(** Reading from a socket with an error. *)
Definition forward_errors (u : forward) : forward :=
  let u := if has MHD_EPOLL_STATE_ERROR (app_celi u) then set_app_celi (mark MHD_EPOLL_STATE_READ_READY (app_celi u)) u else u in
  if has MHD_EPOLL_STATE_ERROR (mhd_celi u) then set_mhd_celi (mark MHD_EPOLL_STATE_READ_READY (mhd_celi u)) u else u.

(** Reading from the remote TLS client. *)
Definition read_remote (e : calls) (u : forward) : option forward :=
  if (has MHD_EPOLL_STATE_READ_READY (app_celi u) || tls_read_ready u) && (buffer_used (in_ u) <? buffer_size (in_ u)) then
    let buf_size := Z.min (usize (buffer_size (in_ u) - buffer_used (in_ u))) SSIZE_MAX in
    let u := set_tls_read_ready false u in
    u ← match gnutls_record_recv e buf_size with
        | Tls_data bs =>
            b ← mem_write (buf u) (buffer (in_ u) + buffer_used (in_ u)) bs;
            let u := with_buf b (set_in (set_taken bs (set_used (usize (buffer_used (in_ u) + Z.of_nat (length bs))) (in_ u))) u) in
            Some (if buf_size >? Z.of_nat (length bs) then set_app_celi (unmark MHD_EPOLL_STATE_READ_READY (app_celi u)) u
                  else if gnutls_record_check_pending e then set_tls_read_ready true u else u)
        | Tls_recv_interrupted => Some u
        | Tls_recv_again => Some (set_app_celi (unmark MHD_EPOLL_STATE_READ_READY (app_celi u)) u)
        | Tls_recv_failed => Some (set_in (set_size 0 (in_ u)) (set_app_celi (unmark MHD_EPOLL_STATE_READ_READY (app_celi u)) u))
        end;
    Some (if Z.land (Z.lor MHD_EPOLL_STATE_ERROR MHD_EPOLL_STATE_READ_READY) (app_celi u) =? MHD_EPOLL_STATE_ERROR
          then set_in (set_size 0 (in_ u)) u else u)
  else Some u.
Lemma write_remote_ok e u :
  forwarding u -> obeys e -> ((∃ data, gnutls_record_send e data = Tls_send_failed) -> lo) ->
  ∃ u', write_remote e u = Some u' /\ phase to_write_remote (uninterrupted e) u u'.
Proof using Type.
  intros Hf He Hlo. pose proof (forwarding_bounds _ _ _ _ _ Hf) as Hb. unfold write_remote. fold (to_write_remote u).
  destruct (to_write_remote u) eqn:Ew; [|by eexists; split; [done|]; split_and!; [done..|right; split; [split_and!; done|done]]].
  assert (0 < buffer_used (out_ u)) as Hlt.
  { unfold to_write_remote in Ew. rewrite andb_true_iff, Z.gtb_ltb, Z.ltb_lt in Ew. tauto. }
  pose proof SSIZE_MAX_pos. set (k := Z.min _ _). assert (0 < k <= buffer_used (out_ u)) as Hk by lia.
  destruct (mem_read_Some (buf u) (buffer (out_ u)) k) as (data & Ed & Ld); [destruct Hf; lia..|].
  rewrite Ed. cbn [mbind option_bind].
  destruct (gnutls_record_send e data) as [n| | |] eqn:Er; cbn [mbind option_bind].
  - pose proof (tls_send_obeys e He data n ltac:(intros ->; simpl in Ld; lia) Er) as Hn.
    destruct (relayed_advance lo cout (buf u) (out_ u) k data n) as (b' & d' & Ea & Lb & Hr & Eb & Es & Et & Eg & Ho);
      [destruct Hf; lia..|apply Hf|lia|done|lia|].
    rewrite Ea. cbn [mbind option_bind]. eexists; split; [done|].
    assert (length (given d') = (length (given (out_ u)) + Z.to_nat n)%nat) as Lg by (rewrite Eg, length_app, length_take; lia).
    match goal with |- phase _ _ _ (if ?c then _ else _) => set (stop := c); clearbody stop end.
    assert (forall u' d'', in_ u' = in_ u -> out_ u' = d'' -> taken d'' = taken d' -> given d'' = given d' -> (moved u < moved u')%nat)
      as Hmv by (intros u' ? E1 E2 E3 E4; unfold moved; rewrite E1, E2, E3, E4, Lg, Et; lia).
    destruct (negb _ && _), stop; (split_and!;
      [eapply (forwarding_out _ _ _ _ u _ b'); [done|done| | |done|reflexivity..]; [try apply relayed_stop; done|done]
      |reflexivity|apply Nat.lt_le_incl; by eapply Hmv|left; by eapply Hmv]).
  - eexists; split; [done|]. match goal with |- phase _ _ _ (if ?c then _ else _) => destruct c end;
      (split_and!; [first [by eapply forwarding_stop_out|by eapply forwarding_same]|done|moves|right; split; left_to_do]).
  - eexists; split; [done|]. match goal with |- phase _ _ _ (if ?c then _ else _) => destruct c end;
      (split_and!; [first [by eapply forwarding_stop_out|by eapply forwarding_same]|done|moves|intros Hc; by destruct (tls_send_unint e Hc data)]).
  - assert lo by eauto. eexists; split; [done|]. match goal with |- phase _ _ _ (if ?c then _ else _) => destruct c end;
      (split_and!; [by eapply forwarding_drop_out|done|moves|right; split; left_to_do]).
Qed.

* * *

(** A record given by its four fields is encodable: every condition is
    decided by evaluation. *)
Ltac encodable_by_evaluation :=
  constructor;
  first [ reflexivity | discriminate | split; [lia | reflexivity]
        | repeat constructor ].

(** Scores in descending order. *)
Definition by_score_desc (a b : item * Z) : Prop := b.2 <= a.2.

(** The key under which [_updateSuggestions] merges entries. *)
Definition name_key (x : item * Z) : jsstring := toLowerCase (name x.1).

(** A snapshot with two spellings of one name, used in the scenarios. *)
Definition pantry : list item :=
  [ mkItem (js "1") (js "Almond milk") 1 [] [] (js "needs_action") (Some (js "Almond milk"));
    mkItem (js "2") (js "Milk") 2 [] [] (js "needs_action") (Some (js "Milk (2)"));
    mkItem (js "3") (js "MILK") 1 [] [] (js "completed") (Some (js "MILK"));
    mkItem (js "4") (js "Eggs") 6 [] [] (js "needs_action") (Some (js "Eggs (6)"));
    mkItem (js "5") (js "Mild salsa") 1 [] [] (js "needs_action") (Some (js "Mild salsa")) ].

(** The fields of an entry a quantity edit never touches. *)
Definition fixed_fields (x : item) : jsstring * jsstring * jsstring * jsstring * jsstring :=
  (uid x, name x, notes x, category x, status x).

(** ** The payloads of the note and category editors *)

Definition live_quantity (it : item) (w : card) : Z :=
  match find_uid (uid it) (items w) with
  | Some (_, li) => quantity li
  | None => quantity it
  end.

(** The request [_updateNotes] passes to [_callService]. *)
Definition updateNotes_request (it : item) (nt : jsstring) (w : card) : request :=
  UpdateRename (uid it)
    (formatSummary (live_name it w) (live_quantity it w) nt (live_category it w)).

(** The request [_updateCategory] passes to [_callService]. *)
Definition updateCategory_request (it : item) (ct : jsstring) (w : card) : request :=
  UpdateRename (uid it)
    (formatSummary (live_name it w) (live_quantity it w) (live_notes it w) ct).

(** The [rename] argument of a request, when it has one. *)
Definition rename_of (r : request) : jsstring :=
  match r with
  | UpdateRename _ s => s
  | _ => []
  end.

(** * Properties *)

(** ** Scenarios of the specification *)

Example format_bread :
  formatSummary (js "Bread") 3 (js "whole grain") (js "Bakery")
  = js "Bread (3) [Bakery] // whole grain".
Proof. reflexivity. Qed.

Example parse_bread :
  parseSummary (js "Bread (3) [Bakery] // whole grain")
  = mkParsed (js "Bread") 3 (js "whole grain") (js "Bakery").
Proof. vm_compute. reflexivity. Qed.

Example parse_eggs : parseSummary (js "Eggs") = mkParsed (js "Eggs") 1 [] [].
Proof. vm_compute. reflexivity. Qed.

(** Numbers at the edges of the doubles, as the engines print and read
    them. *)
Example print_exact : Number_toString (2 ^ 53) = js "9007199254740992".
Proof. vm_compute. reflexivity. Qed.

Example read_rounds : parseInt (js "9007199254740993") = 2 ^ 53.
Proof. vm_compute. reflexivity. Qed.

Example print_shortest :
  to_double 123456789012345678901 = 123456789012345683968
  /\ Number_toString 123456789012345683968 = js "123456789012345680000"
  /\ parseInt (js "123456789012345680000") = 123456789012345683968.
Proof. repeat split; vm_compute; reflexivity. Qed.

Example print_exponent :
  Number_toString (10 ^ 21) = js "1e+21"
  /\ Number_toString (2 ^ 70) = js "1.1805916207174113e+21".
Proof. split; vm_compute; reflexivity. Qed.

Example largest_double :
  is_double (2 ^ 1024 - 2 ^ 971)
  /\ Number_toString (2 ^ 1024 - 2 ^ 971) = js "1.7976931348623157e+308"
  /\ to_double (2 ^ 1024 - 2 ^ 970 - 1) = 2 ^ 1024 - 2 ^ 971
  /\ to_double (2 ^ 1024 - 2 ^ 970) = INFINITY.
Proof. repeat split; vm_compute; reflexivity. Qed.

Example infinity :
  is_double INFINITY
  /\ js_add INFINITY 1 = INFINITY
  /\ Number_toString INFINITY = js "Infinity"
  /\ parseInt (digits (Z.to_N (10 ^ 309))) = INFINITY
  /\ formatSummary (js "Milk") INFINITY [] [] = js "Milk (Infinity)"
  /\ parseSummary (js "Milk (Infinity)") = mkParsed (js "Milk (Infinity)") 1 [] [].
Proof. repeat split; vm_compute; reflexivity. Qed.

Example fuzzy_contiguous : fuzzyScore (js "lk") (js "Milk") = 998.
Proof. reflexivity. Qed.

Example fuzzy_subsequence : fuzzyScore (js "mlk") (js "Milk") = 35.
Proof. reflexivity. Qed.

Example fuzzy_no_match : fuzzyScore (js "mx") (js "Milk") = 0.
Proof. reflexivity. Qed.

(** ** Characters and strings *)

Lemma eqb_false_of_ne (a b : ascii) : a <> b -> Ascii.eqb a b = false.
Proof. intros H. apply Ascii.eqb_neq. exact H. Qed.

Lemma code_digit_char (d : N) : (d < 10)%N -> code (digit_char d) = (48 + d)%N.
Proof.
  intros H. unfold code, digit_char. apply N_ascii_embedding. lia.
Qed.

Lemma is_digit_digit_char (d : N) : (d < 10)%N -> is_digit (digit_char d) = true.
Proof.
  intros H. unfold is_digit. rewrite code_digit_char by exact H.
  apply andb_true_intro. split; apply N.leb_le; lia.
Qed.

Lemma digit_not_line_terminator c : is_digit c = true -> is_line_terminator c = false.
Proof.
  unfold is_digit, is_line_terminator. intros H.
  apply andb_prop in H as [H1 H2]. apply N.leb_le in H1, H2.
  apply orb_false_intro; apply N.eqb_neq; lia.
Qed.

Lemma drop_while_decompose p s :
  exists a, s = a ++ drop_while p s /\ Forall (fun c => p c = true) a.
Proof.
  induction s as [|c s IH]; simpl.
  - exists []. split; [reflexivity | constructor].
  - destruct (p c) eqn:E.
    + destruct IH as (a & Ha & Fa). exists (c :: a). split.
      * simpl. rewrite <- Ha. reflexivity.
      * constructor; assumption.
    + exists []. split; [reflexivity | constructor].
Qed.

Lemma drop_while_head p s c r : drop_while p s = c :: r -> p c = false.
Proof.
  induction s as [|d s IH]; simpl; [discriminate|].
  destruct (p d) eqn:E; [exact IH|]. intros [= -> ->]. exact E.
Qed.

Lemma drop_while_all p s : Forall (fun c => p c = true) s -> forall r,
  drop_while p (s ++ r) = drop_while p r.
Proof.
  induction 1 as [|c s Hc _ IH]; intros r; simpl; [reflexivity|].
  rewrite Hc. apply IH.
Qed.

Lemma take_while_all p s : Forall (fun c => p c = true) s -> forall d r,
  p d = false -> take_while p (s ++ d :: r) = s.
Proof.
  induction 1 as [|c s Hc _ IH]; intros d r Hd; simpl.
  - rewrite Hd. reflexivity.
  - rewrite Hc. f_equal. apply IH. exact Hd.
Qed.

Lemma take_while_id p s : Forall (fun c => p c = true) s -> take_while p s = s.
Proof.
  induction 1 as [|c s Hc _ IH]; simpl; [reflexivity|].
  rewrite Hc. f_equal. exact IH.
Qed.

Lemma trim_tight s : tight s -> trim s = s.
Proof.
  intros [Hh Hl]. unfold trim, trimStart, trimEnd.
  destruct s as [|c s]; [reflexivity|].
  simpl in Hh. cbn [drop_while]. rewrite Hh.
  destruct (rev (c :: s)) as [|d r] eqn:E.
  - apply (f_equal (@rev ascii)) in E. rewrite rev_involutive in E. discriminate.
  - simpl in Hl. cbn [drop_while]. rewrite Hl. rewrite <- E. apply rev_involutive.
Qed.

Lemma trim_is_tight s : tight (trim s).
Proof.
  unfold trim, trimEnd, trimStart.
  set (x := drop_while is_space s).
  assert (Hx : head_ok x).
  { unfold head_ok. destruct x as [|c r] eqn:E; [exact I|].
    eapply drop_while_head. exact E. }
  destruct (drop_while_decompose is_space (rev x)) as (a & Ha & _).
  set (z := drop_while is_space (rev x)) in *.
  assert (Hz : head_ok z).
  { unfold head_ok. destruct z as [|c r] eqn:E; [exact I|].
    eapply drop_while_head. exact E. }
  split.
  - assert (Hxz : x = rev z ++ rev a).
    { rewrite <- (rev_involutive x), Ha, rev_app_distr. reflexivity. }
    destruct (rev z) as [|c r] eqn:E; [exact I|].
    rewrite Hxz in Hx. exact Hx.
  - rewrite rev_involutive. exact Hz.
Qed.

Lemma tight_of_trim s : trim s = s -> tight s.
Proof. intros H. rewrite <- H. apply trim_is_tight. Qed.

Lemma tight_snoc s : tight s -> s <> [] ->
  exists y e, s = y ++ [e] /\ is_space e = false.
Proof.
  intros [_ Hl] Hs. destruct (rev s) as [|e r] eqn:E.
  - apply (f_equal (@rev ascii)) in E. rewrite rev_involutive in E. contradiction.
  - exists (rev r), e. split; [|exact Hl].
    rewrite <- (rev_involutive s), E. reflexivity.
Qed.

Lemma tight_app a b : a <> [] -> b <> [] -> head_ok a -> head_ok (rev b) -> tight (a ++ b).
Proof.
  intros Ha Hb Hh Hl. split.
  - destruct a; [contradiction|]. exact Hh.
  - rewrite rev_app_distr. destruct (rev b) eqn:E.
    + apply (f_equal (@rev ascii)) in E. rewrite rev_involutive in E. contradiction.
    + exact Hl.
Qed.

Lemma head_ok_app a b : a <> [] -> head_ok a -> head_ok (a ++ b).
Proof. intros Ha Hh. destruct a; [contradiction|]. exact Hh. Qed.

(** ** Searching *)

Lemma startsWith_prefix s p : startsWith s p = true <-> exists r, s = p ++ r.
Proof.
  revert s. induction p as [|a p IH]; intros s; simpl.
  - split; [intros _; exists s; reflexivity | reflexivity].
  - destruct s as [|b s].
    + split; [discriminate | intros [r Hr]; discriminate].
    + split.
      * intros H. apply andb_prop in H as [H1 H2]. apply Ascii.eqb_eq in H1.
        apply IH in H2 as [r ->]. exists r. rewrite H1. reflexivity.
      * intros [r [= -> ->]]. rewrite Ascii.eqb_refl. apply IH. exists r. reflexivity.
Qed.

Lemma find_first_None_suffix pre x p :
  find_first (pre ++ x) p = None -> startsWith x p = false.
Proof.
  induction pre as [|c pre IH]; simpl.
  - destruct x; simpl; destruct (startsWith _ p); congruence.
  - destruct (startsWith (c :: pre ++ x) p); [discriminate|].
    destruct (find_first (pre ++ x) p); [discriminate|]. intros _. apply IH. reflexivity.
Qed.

ASSIGNMENT » Whenever the word "else" occurs in a line of the listing above, return that line.

WRITTEN RESPONSE »
  let u := if has MHD_EPOLL_STATE_ERROR (app_celi u) then set_app_celi (mark MHD_EPOLL_STATE_READ_READY (app_celi u)) u else u in
  if has MHD_EPOLL_STATE_ERROR (mhd_celi u) then set_mhd_celi (mark MHD_EPOLL_STATE_READ_READY (mhd_celi u)) u else u.
                  else if gnutls_record_check_pending e then set_tls_read_ready true u else u)
          then set_in (set_size 0 (in_ u)) u else u)
  else Some u.
    match goal with |- phase _ _ _ (if ?c then _ else _) => set (stop := c); clearbody stop end.
  - eexists; split; [done|]. match goal with |- phase _ _ _ (if ?c then _ else _) => destruct c end;
  - eexists; split; [done|]. match goal with |- phase _ _ _ (if ?c then _ else _) => destruct c end;
  - assert lo by eauto. eexists; split; [done|]. match goal with |- phase _ _ _ (if ?c then _ else _) => destruct c end;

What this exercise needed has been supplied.